Позже он узнал, что это было в порядке вещей — показывать какой-нибудь короткий фильм, документальный или мультипликационный, перед главным фильмом.
Через несколько минут свет опять ненадолго зажгли, запоздалые зрители вошли в зал, а потом он увидел на экране живое лицо Вождя. Он знал, что в фильме роль Вождя исполняет актер, и даже успел прочесть в титрах его фамилию, но образ Вождя, видимо, был так досконально изучен теми, кто делал кино, что он узнал его. Он-то ведь знал это лицо не только по портретам, но и по собственным детским воспоминаниям.
На экране Вождь был похож на себя — невысокий, суетливый, картавый, но вместе с тем он был совершенно другой. В фильме он выглядел смелым, умным, непримиримым к врагам революции борцом, но также и человечным, любящим серьезную музыку, заботливым, даже нежным по отношению к друзьям и соратникам.
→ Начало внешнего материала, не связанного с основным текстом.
(** * Permission-consistency pipeline: a shallow embedding in Rocq

    The repository consists of three batch scripts:

    - [permission_triple_generator.py] turns an application database into
      (channel, permission category, status) triples and writes them to a
      line-oriented text file;
    - [consistency_visualization.py] re-reads that file and computes the
      consistency metrics (OCC, CCOR, CCCR, ICA, OCC trend);
    - [permission_visual_analysis.py] re-reads the same file and computes the
      supplementary analytics (dangerous ratio, triple consistency, genre
      comparison).

    Modelling conventions.

    - Python [str] is [string]: the UTF-8 encoding of the text, one [ascii]
      for each byte.  The string methods used by the scripts are defined in
      [Module Py] on this encoding; white space ([str.strip]) and decimal
      digits ([int]) are those of Unicode, characters of several bytes
      included (the tables are those of Unicode 14.0, which CPython 3.11
      uses).
    - Python [dict], [defaultdict] and [Counter] objects whose iteration order
      is not observable in the computed values are [gmap string _]; those
      whose insertion order is observed ([app_results] of [save_results],
      which fixes the layout of the written file, [genre_apps] and the
      counters of the analyses) are association lists.
    - Python [set] is [gset string].
    - Counters are [nat], statuses are [Z].
    - Python floats are modelled by exact rationals [Q], so rounding is not
      represented: a ratio of the model is the exact value that the float of
      the code approximates.  The one place where this is more than a
      rounding error is the [int()] of the trend loop of
      [calculate_metrics], which truncates a float product: when the exact
      product is an integer the float may lie just below it, and the code
      then counts one less than the model.  True division is partial
      ([Py.truediv] is [None] on a zero divisor, standing for
      [ZeroDivisionError]) and the code that divides lives in the [option]
      monad.
    - The metric functions are modelled on application records that hold
      all their keys ([TripleReader.app]); the reader itself returns
      dictionaries whose keys may be missing ([TripleReader.app_dict]).
    - A text file is the [string] of its contents. *)

From Stdlib Require Import ZArith QArith Qround String Ascii List Lia.
From stdpp Require Import gmap strings list fin_maps pretty sorting.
Напряженно и жадно вглядываясь в экран, Сын Вождя чувствовал, что любит Вождя не только как своего настоящего отца, но и как отца миллионов обездоленных русских людей, ждущих избавления от тяжкого гнета царизма. И когда Вождь объявил толпе сограждан, что октябрьская революция свершилась, Сын Вождя благодарно заплакал. Конечно, его собственная судьба сложилась трагически, но разве Вождь был в этом виноват? Зато сколько миллионов россиян были освобождены и спасены его отцом! Как смел он так доверять своим детским воспоминаниям?
Когда-то у него был другой отец — папа, которого он видел редко, но любил восторженной и радостной любовью. Папа был красивый, веселый, от него пахло морем, табаком, хорошим одеколоном и немного машинным маслом — он был морским офицером. Его военный корабль уходил в плавание на долгие месяцы, и мальчиком Сын Вождя всегда с нетерпением ожидал праздничных папиных возвращений из плавания, диковинных заморских подарков и гостинцев из петербургских кондитерских.
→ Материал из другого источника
Lemma waitLoop_run (fuel : nat) (selector : string) (timeout startTime : Z) (w : W) :
  (1 <= fuel)%nat ->
  timeout - (now ops w - startTime) <= 200 * (Z.of_nat fuel - 1) ->
  snd (waitLoop ops fuel selector timeout startTime w) <> Return OutOfFuel
  /\ 200 * Z.of_nat (length (queries (snd (fst (waitLoop ops fuel selector timeout
                                                   startTime w)))))
     < Z.max (timeout - (now ops w - startTime)) 0 + 200
  /\ Forall (fun sel => sel = selector)
       (queries (snd (fst (waitLoop ops fuel selector timeout startTime w))))
  /\ (snd (waitLoop ops fuel selector timeout startTime w) = Return TimedOut ->
      timeout <= now ops (fst (fst (waitLoop ops fuel selector timeout startTime w)))
                 - startTime).
Proof.
  revert w. induction fuel as [|fuel IH]; intros w Hfuel Hleft; [lia |].
  cbn [waitLoop]. rewrite run_bind. unfold clock. cbn [fst snd].
  destruct (Z.ltb_spec (now ops w - startTime) timeout) as [Hlt | Hge].
  - rewrite run_bind, call_run.
    pose proof (query_forward selector w) as Hq.
    destruct (query ops selector w) as [[[el |] | e] w1]; cbn [fst snd] in *.
    + rewrite run_bind.
      destruct (randomDelay_run ops random_unit 100 300 w1 ltac:(lia)) as (d & -> & _).
      cbn. repeat split; try done; try lia. by repeat constructor.
    + rewrite run_bind.
      destruct (randomDelay_run ops random_unit 200 500 w1 ltac:(lia)) as (d & -> & Hd).
      cbn [fst snd].
      pose proof (random_forward w1) as Hr.
      pose proof (timer_waits d (snd (random ops w1))) as Ht.
      specialize (IH (elapse ops d (snd (random ops w1))) ltac:(lia) ltac:(lia)).
      destruct (waitLoop ops fuel selector timeout startTime _) as [[w2 tr] r].
      cbn [fst snd] in *. destruct IH as (Hout & Hpolls & Hsel & Htimed).
      change (queries ([] ++ [Query selector] ++ [Sleep d] ++ tr))
        with (selector :: queries tr).
      repeat split; try done.
      * cbn [length]. lia.
      * by constructor.
    + cbn. repeat split; try done; try lia. by repeat constructor.
  - cbn. repeat split; try done; lia.
Qed.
Мама сразу становилась веселой и красивой, делала пышную прическу, надевала яркие платья, меха и модные шляпы. Это были шляпы с такими огромными полями, что, проходя в дверь какой-нибудь лавочки в Гостином дворе, она должна была склонять голову набок, чтобы не задеть шляпой дверные косяки. Потом папа снова уходил в плавание, и тогда рядом с мамой как из-под земли возникал Вождь. Она сразу менялась: вместо пышной прически заплетала и сворачивала калачиком тугую косу, носила простые черные юбки с белыми блузками и очки; при папе она их почти не надевала, предпочитала мило и лукаво щуриться. Она была очень близорука.
Вождь появлялся не один. С ним вместе в квартиру приходили какие-то серьезные молодые люди и сердитые девушки с пучками на затылке или остриженные под деревенских мальчишек. Вся эта публика часами вела напряженные разговоры в библиотеке, куда подавался чай с бисквитами или водка с самыми простыми закусками, потому что прислуга в такие вечера получала выходной.
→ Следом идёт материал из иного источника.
(* ===== verification/Utf8.v ===== *)
(** * UTF-8 text

    The part of Rust's [core::str] and [alloc::string] that the crate uses: a
    [String] or [&str] is modelled by its bytes, [from_utf8] decides whether
    bytes are UTF-8 and [from_utf8_lossy] replaces every maximal ill-formed
    sequence by U+FFFD.  Both walk the input one encoded scalar at a time,
    with the second-byte ranges of the Unicode standard (no overlong forms,
    no surrogates, nothing above U+10FFFF). *)

From S2P Require Import Prelude.

(** [core::str::utf8_char_width]. *)
Definition utf8_char_width (b : byte) : nat :=
  let z := Zb b in
  if decide (z < 128)%Z then 1
  else if decide (194 <= z <= 223)%Z then 2
  else if decide (224 <= z <= 239)%Z then 3
  else if decide (240 <= z <= 244)%Z then 4
  else 0.

Definition is_cont (b : byte) : bool := bool_decide (128 <= Zb b <= 191)%Z.

(** The range of the second byte of a three- or four-byte sequence. *)
Definition second_ok (b c : byte) : bool :=
  if decide (b = xe0) then bool_decide (160 <= Zb c <= 191)%Z
  else if decide (b = xed) then bool_decide (128 <= Zb c <= 159)%Z
  else if decide (b = xf0) then bool_decide (144 <= Zb c <= 191)%Z
  else if decide (b = xf4) then bool_decide (128 <= Zb c <= 143)%Z
  else is_cont c.

(** [safe_get]: a byte of the input, 0 past its end. *)
Definition safe_get (l : list byte) (i : nat) : byte := default x00 (l !! i).

(** The first step on a non-empty input: [(true, n)] when its first [n] bytes
    encode a scalar value, [(false, n)] when they are a maximal ill-formed
    sequence. *)
Definition utf8_step (l : list byte) : bool * nat :=
  let b := safe_get l 0 in
  match utf8_char_width b with
  | 1 => (true, 1)
  | 2 => if is_cont (safe_get l 1) then (true, 2) else (false, 1)
  | 3 =>
      if second_ok b (safe_get l 1) then
        if is_cont (safe_get l 2) then (true, 3) else (false, 2)
      else (false, 1)
  | 4 =>
      if second_ok b (safe_get l 1) then
        if is_cont (safe_get l 2) then
          if is_cont (safe_get l 3) then (true, 4) else (false, 3)
        else (false, 2)
      else (false, 1)
  | _ => (false, 1)
  end.

(** The input cut into scalars and ill-formed sequences. *)
Fixpoint utf8_chunks (fuel : nat) (l : list byte) : list (bool * list byte) :=
  match fuel, l with
  | O, _ | _, [] => []
  | S fuel, l =>
      let '(ok, n) := utf8_step l in
      (ok, take n l) :: utf8_chunks fuel (drop n l)
  end.

Definition chunks (l : list byte) : list (bool * list byte) := utf8_chunks (length l) l.

(** [std::str::from_utf8]: the bytes themselves when they are UTF-8. *)
Definition utf8_valid (l : list byte) : bool := forallb fst (chunks l).
Definition from_utf8 (l : list byte) : option (list byte) :=
  if utf8_valid l then Some l else None.

(** [String::from_utf8_lossy]; U+FFFD is EF BF BD. *)
Definition replacement : list byte := [xef; xbf; xbd].
Definition from_utf8_lossy (l : list byte) : list byte :=
  concat (map (fun c : bool * list byte => if c.1 then c.2 else replacement) (chunks l)).

(** ** Lemmas *)

Definition utf8_scalar (s : list byte) : Prop :=
  s <> [] /\ utf8_step s = (true, length s).

Lemma utf8_step_pos l : (1 <= (utf8_step l).2)%nat.
Proof. unfold utf8_step. by repeat (case_match; simpl; try lia). Qed.

Lemma safe_get_bound l i : safe_get l i <> x00 -> (i < length l)%nat.
Proof.
  unfold safe_get. intros H. destruct (l !! i) eqn:Hi; [|done].
  by eapply lookup_lt_Some.
Qed.

Lemma is_cont_nonzero b : is_cont b = true -> b <> x00.
Proof. by intros H ->. Qed.

Lemma second_ok_nonzero b c : second_ok b c = true -> c <> x00.
Proof. unfold second_ok. intros H ->. by repeat case_decide. Qed.

Lemma utf8_step_bound l : l <> [] -> ((utf8_step l).2 <= length l)%nat.
Proof.
  intros Hl. assert (1 <= length l)%nat by (destruct l; simpl; [done|lia]).
  unfold utf8_step.
  repeat (case_match; simpl; try lia);
    repeat match goal with
    | H : is_cont _ = true |- _ => apply is_cont_nonzero, safe_get_bound in H
    | H : second_ok _ _ = true |- _ => apply second_ok_nonzero, safe_get_bound in H
    end; lia.
Qed.

Lemma safe_get_app s t i : (i < length s)%nat -> safe_get (s ++ t) i = safe_get s i.
Proof. intros H. unfold safe_get. by rewrite lookup_app_l. Qed.

(** A scalar is recognised from its own bytes only. *)
Lemma utf8_step_ext l l' :
  (utf8_step l).1 = true ->
  (forall i, (i < (utf8_step l).2)%nat -> safe_get l' i = safe_get l i) ->
  utf8_step l' = utf8_step l.
Proof.
  intros Hok Hget. pose proof (utf8_step_pos l) as Hpos.
  pose proof (Hget 0 ltac:(lia)) as H0.
  pose proof (Hget 1) as H1. pose proof (Hget 2) as H2. pose proof (Hget 3) as H3.
  clear Hget. revert Hok H1 H2 H3. unfold utf8_step. rewrite H0.
  destruct (utf8_char_width (safe_get l 0)) as [|[|[|[|[|]]]]]; simpl; try done.
  all: repeat case_match; simpl; try done; intros _ G1 G2 G3.
  all: rewrite ?G1, ?G2, ?G3 in * by lia; congruence.
Qed.

Lemma utf8_step_app s t : utf8_scalar s -> utf8_step (s ++ t) = utf8_step s.
Proof.
  intros [Hne Hs]. apply utf8_step_ext; rewrite Hs; [done|].
  intros i Hi. by apply safe_get_app.
Qed.

Lemma utf8_chunks_fuel f1 f2 l :
  (length l <= f1)%nat -> (length l <= f2)%nat -> utf8_chunks f1 l = utf8_chunks f2 l.
Proof.
  revert f2 l. induction f1 as [|f1 IH]; intros [|f2] [|b l] H1 H2; simpl in *; try done; try lia.
  pose proof (utf8_step_pos (b :: l)) as Hp.
  destruct (utf8_step (b :: l)) as [ok n]. simpl in Hp.
  f_equal. apply IH; rewrite length_drop; simpl; lia.
Qed.

Lemma chunks_step l : l <> [] ->
  chunks l = ((utf8_step l).1, take (utf8_step l).2 l) :: chunks (drop (utf8_step l).2 l).
Proof.
  intros Hl. pose proof (utf8_step_pos l) as Hp. unfold chunks at 1.
  destruct l as [|b l]; [done|]. cbn [length utf8_chunks].
  destruct (utf8_step (b :: l)) as [ok n] eqn:Hs. simpl in Hp. cbn [fst snd].
  f_equal. apply utf8_chunks_fuel; rewrite length_drop; simpl; lia.
Qed.

Lemma chunks_scalar s t : utf8_scalar s -> chunks (s ++ t) = (true, s) :: chunks t.
Proof.
  intros Hsc. pose proof Hsc as [Hne Hs]. rewrite chunks_step by (by destruct s).
  rewrite utf8_step_app, Hs by done. cbn [fst snd].
  by rewrite take_app_length, drop_app_length.
Qed.

Lemma utf8_valid_scalar_app s t : utf8_scalar s -> utf8_valid (s ++ t) = utf8_valid t.
Proof. intros Hs. unfold utf8_valid. by rewrite chunks_scalar. Qed.


Lemma utf8_step_take_scalar l :
  l <> [] -> (utf8_step l).1 = true -> utf8_scalar (take (utf8_step l).2 l).
Proof.
  intros Hne Hok. pose proof (utf8_step_pos l). pose proof (utf8_step_bound l Hne).
  assert (Hlen : length (take (utf8_step l).2 l) = (utf8_step l).2)
    by (rewrite length_take; lia).
  split; [intros E; rewrite E in Hlen; simpl in Hlen; lia|].
  rewrite Hlen, <- Hok, <- surjective_pairing. apply utf8_step_ext; [done|].
  intros i Hi. unfold safe_get. by rewrite lookup_take_lt.
Qed.

(** Induction over the scalars and ill-formed sequences of an input. *)
Lemma utf8_ind (P : list byte -> Prop) :
  P [] -> (forall l, l <> [] -> P (drop (utf8_step l).2 l) -> P l) -> forall l, P l.
Proof.
  intros Hnil Hstep l. remember (length l) as n eqn:Hn. revert l Hn.
  induction (lt_wf n) as [n _ IH]. intros l ->.
  destruct (decide (l = [])) as [->|Hne]; [done|].
  apply Hstep; [done|]. pose proof (utf8_step_pos l).
  assert (length l <> 0)%nat by (by destruct l).
  eapply IH; [|reflexivity]. rewrite length_drop. lia.
Qed.

Lemma utf8_valid_step l : l <> [] ->
  utf8_valid l = (utf8_step l).1 && utf8_valid (drop (utf8_step l).2 l).
Proof. intros Hne. unfold utf8_valid. by rewrite chunks_step. Qed.

Lemma from_utf8_lossy_step l : l <> [] ->
  from_utf8_lossy l =
    (if (utf8_step l).1 then take (utf8_step l).2 l else replacement)
      ++ from_utf8_lossy (drop (utf8_step l).2 l).
Proof. intros Hne. unfold from_utf8_lossy. by rewrite chunks_step. Qed.

(** [from_utf8_lossy] returns well-formed text on every input, and the input
    itself when it is well formed. *)
Lemma from_utf8_lossy_valid l : utf8_valid (from_utf8_lossy l) = true.
Proof.
  induction l as [|l Hne IH] using utf8_ind; [done|].
  rewrite from_utf8_lossy_step, utf8_valid_scalar_app; [done| |done].
  destruct (utf8_step l).1 eqn:Hok; [by apply utf8_step_take_scalar|done].
Qed.

Lemma from_utf8_lossy_id l : utf8_valid l = true -> from_utf8_lossy l = l.
Proof.
  induction l as [|l Hne IH] using utf8_ind; [done|].
  rewrite utf8_valid_step, from_utf8_lossy_step by done.
  intros [Hok Hv]%andb_true_iff. rewrite Hok, IH by done. apply take_drop.
Qed.

(** ASCII text is well formed. *)
Lemma utf8_valid_ascii l : Forall (fun b => (Zb b < 128)%Z) l -> utf8_valid l = true.
Proof.
  induction 1 as [|b l Hb Hl IH]; [done|].
  change (b :: l) with ([b] ++ l). rewrite utf8_valid_scalar_app; [done|].
  split; [done|]. unfold utf8_step, safe_get, utf8_char_width. simpl.
  by rewrite decide_True.
Qed.

Lemma utf8_valid_app a b : utf8_valid a = true -> utf8_valid (a ++ b) = utf8_valid b.
Proof.
  induction a as [|l Hne IH] using utf8_ind; [done|].
  rewrite utf8_valid_step by done. intros [Hok Hv]%andb_true_iff.
  rewrite <- (take_drop (utf8_step l).2 l) at 1. rewrite <- app_assoc.
  rewrite utf8_valid_scalar_app by (by apply utf8_step_take_scalar). by apply IH.
Qed.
Сын Вождя этих гостей не любил и, когда они появлялись, прятался в детской. Ему не нравились их громкие разговоры, горький дым дешевых папирос, которым они наполняли библиотеку. Особенно ему не нравилось их пение. Они пели хором, стараясь приглушать голоса, и от этого даже веселые песни становились у них какими-то полузадушенными, как будто доносились из подземелья. А ему нравилось, когда мама сидела за роялем в гостиной и пела своим громким переливчатым голосом для папы и для совсем других гостей — веселых, нарядных, праздничных. Особенно неприятно было присутствие Вождя летом на даче, где он снимал домик у какого-то финна рядом с их собственной дачей на самом берегу Финского залива. Их дача называлась «Кукушкин домик» и была впрямь похожа на швейцарские резные часы с кукушкой. Когда с ними не было папы, Вождь на целый день занимал мезонин: он говорил, что ему там хорошо работается. Сыну Вождя очень не нравилось, когда, идя домой от купален, он видел в прелестном резном «кукушкином окне» склоненную лысую голову.
На даче Вождь питался с ними за одним столом, а кухарке отдавалось распоряжение готовить его любимые кушанья. Вождь любил пельмени, и Сын Вождя их возненавидел на всю жизнь.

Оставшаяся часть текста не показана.